Monday, February 11, 2013

PRAY, MONTANA 2013-03


Been a tad lazy BLOGwise. Catching up on tax, housekeeping and other pesky chores one tends to stuff into the sock drawer of the mind.

As New England endures another “storm of the century,” Montana and the west bask in balmy 40+F temps. Actually that was yesterday. This morning it's minus 5. In that regard, as a public service I reproduce here, for the benefit of my eastern and offshore friends, snow depth definitions used in the mountain west:

                0-6”        flurries

                6-12”     dusting

                12-18”   light snow

                18-24”   snow

                >24”     dump

And yes, I understand that east and west, north and south, view and respond to weather in significantly different ways. But I can’t help recalling, in the face of New York/New England obsessing over an “up to 2 feet” storm, that shortly before I left Georgetown Colorado in 2009, after a mild winter (mild for the Rocky Mountain west), an April storm dumped 7 feet (yes, 84”) on the town and the Continental Divide less than 10 miles west. Locals took it all in stride. Actually closed I-70 for several hours to retrieve shell-shocked tourists…

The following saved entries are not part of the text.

(** X12.  What a recorded transaction writes.  A successful
    [add_transaction] keeps every earlier ledger row in place, appends
    the new row under an id above all earlier ones, then only interest
    entries; the row carries the child, type, amount, memo and initiator
    as submitted; requests, children, links and rate history are left
    alone. *)
Theorem add_transaction_effect
    (now : Z) (tc : TransactionCreate) (u : User) (db db' : DB)
    (row : Transaction) :
  add now tc u db = (Ok row, db') ->
  exists news,
    transactions db' = transactions db ++ row :: news
    /\ Forall (fun t => is_interest t = true) news
    /\ (forall t, In t (transactions db) -> tx_id t < tx_id row)
    /\ (tx_child_id row = tc_child_id tc
        /\ tx_type row = tc_type tc
        /\ tx_amount row = tc_amount tc
        /\ tx_memo row = tc_memo tc
        /\ tx_initiated_by row = tc_initiated_by tc
        /\ tx_initiator_id row = tc_initiator_id tc)
    /\ withdrawal_requests db' = withdrawal_requests db
    /\ children db' = children db
    /\ links db' = links db
    /\ rate_history db' = rate_history db.
Proof.
  intros H. rewrite add_transaction_unfold in H.
  destruct (fst (gate tc u db)); [|discriminate H].
  destruct (timestamp_stage now tc u db) as [t|]; [|discriminate H].
  destruct (resolve_account_id db tc) as [aid|]; [|discriminate H].
  cbv zeta in H. inversion H; subst row db'; clear H.
  set (row := stored_transaction now db tc aid t).
  set (db1 := with_transactions db (transactions db ++ [row])).
  destruct (post_transaction_update_adds_interest now db1 (tc_child_id tc))
    as (news & Hn & Fn).
  destruct (post_transaction_update_frame now db1 (tc_child_id tc))
    as (Fc & Fl & Fr & Fh).
  exists news. repeat split; auto.
  - rewrite Hn. subst db1. simpl. now rewrite <- app_assoc.
  - intros x Hx. subst row. simpl. apply next_id_fresh. now apply in_map.
Qed.
Lemma UpdateProduct_calls w id body :
  new_calls w (snd (UpdateProduct w id body)) =
  M.CallFind id ::
  match fst (M.FindProduct w id) with
  | Ok found =>
      if Price body <? 0 then []
      else [M.CallUpdate (entity_of (M.ID found) body (exact_price (Price body)))]
  | Err _ => []
  end.
Proof.
  rewrite UpdateProduct_steps.
  next_verdict w; storage_steps; try calls_done.
  all: destruct fs as [| [cause' |] fs']; storage_steps; calls_done.
Qed.

Lemma description_of_states text :
  (text = "" -> absent (description_of text)) /\
  (text <> "" ->
   present_with_text (description_of text) /\
   null.String_ (description_of text) = text).
Proof.
  unfold absent, present_with_text, description_of. cbn.
  destruct (String.eqb_spec text ""); split; intros; try contradiction;
    repeat split; auto.
Qed.

Lemma description_of_ok text : description_ok (description_of text).
Proof.
  destruct (String.eqb_spec text "") as [Heq | Hne].
  - right. apply description_of_states. assumption.
  - left. apply description_of_states. assumption.
Qed.

Lemma descriptions_ok_insert t k c :
  descriptions_ok t -> description_ok (M.description c) ->
  descriptions_ok (<[k := c]> t).
Proof.
  intros Ht Hp id q. rewrite lookup_insert. case_decide.
  - intros [= <-]. assumption.
  - apply Ht.
Qed.

Lemma descriptions_ok_delete t k :
  descriptions_ok t -> descriptions_ok (delete k t).
Proof.
  intros Ht id q Hq. apply lookup_delete_Some in Hq as [_ Hq]. eapply Ht, Hq.
Qed.

Ltac table_ok :=
  first [ assumption
        | apply descriptions_ok_insert; [assumption | apply description_of_ok]
        | apply descriptions_ok_delete; assumption ].
Lemma Path_unlink_ok_absent p env w w' :
  Path_unlink p env w = (Ok tt, w') -> exists_at (fs w') (cwd env) p = false.
Proof.
  intros [(e & [=] & _)|(_ & k & data & meta & Hr & Hk & Hfs)]%Path_unlink_inv.
  unfold exists_at. rewrite (stat_absent _ _ _ k); [done| |].
  - rewrite Hfs. eapply resolve_dirs_kept; [|exact Hr].
    eapply dirs_kept_delete_file. exact Hk.
  - rewrite Hfs. apply lookup_delete_eq.
Qed.

(** When the copy strategy gets to [copy2], whatever was at the destination
    path has been removed: the copy creates the file. *)
Lemma copy_destination_is_free backup_path dest env w2 w3 :
  (if exists_at (fs w2) (cwd env) dest
   then Path_unlink dest env
          (add_log w2 WARNING (MsgOverwriting backup_path))
   else (Ok tt, w2)) = (Ok tt, w3) ->
  exists_at (fs w3) (cwd env) dest = false.
Proof.
  destruct (exists_at (fs w2) (cwd env) dest) eqn:E.
  - apply Path_unlink_ok_absent.
  - by intros [= <-].
Qed.

Lemma is_dir_at_kept f f' c p :
  dirs_kept f f' -> is_dir_at f c p = true -> is_dir_at f' c p = true.
Proof.
  intros Hk. unfold is_dir_at.
  destruct (Fs.stat f c p) as [[data meta|b]|e] eqn:Hst; try done. intros _.
  apply stat_inv in Hst as (k & Hr & Hlk).
  by rewrite (stat_present _ _ _ k (Fs.Dir b)
                (resolve_dirs_kept _ _ _ _ _ Hk Hr) (Hk _ _ Hlk)).
Qed.

Lemma shutil_copy2_directory_source src dst env w r w' :
  is_dir_at (fs w) (cwd env) src = true ->
  shutil_copy2 src dst env w = (r, w') -> exists e, r = Raise e.
Proof.
  intros Hdir Hrun. apply shutil_copy2_inv in Hrun as [(e & -> & _)|(_ & H)];
    [by eauto|].
  destruct H as (k & data & meta & meta' & _ & _ & Hread & _).
  unfold Fs.read_file, is_dir_at in *.
  by destruct (Fs.stat (fs w) (cwd env) src) as [[]|].
Qed.

(** ** A directory as the source *)

(** X5. [source.exists()] also holds for a directory, but a directory is
    never backed up: whatever the destination, the copy strategy returns
    failure, the last record of the log being the error. *)
Theorem cp_directory_source_fails db_path backup_path env w :
  is_dir_at (fs w) (cwd env) (PurePath.of_string db_path) = true ->
  exists w',
    Backup.backup_with_cp db_path backup_path env w = (Ok false, w')
    /\ error_logged_last w'.
Proof.
  intros Hdir.
  destruct (backup_with_cp_reports db_path backup_path env w)
    as (b & w' & Hrun & Hfalse).
  destruct b; [exfalso|by eauto].
  unfold Backup.backup_with_cp, logger_info, logger_error, logger_warning
    in Hrun.
  rewrite bind_run, log_run, try_except_run in Hrun.
  match type of Hrun with context [ bind ?m ?f env ?w1 ] =>
    destruct (bind m f env w1) as [[b|e] w2] eqn:Hbody end;
    [|rewrite bind_run, log_run in Hrun; by injection Hrun].
  clear Hrun.
  rewrite bind_run, Path_exists_run in Hbody. wsimpl in Hbody.
  assert (exists_at (fs w) (cwd env) (PurePath.of_string db_path) = true)
    as Hex.
  { unfold exists_at, is_dir_at in *.
    by destruct (Fs.stat (fs w) (cwd env) (PurePath.of_string db_path)). }
  rewrite Hex in Hbody. cbn [negb] in Hbody.
  apply bind_ok_inv in Hbody as ([] & w3 & Hmk & Hbody).
  apply Path_mkdir_parents_only_adds, only_adds_dirs_kept in Hmk.
  apply (is_dir_at_kept _ _ (cwd env) (PurePath.of_string db_path) Hmk)
    in Hdir.
  rewrite bind_run, Path_exists_run in Hbody.
  apply bind_ok_inv in Hbody as ([] & w4 & Hunl & Hbody).
  assert (dirs_kept (fs w3) (fs w4)) as Hkept.
  { destruct (exists_at (fs w3) (cwd env) (PurePath.of_string backup_path)).
    - rewrite bind_run, log_run in Hunl.
      apply Path_unlink_inv in Hunl as [(e & ? & _)|(_ & k & d & m & _ & Hk & Hfs)];
        [done|].
      wsimpl. rewrite Hfs. wsimpl. by eapply dirs_kept_delete_file.
    - injection Hunl as <-. by intros k b'. }
  apply (is_dir_at_kept _ _ (cwd env) (PurePath.of_string db_path) Hkept)
    in Hdir.
  apply bind_ok_inv in Hbody as ([] & w5 & Hcopy & _).
  by destruct (shutil_copy2_directory_source _ _ _ _ _ _ Hdir Hcopy).
Qed.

Stumbled on an interesting stat the other day. In 1930 a 3-minute coast-to-coast phone call cost $8.75 and a first class letter was 2-cents. Today the letter cost $0.45 and a call on one of the low-cost carriers can be as low as 2-cents/minute. Of course the telecommunications industry is private sector and the Post Office is a government institution, effectively a monopoly, protected from the anti-trust laws that restrict the private sector from predatory practices. And yes, a multiplicity of factors in play here, but perhaps a laissez faire lesson as well?

I’ve been occasionally typecast as a private (even unsociable) character, with some justification. Soaking in the hot spring pool I note that perfect (and not so perfect) strangers typically take about 90 seconds before striking up conversations while I marinate in solitude. But eves-dropping on these animated exchanges leaves me mercifully thankful that I am roundly ignored. Highlights of the week include speculation among 2 growth stunted Baby Boomers on whether Batman could hold his own against Superman, and whether Robin’s services would be required, AND a heated discussion among 4 blue-coiffed matrons over the relative merits of nutmeg in Brown Betty. Seems "small talk" is being elevated (or demoted) to new heights (depths). I hereby create a new term to mark this evolution, "nano-talk."
Grand-puppies Tuna and Brooke



Feed me!
 
Back in Pray after sitting my grand puppies in Bozeman over the weekend, 2 yellow labs of enormous energy and enthusiasm, and highly developed internal chronographs, particularly as it relates to nourishment. The 4-am feeding finds them especially focused, a chore I have not undertaken for nearly 3 decades when progeny transitioned from lait maternel to bottle.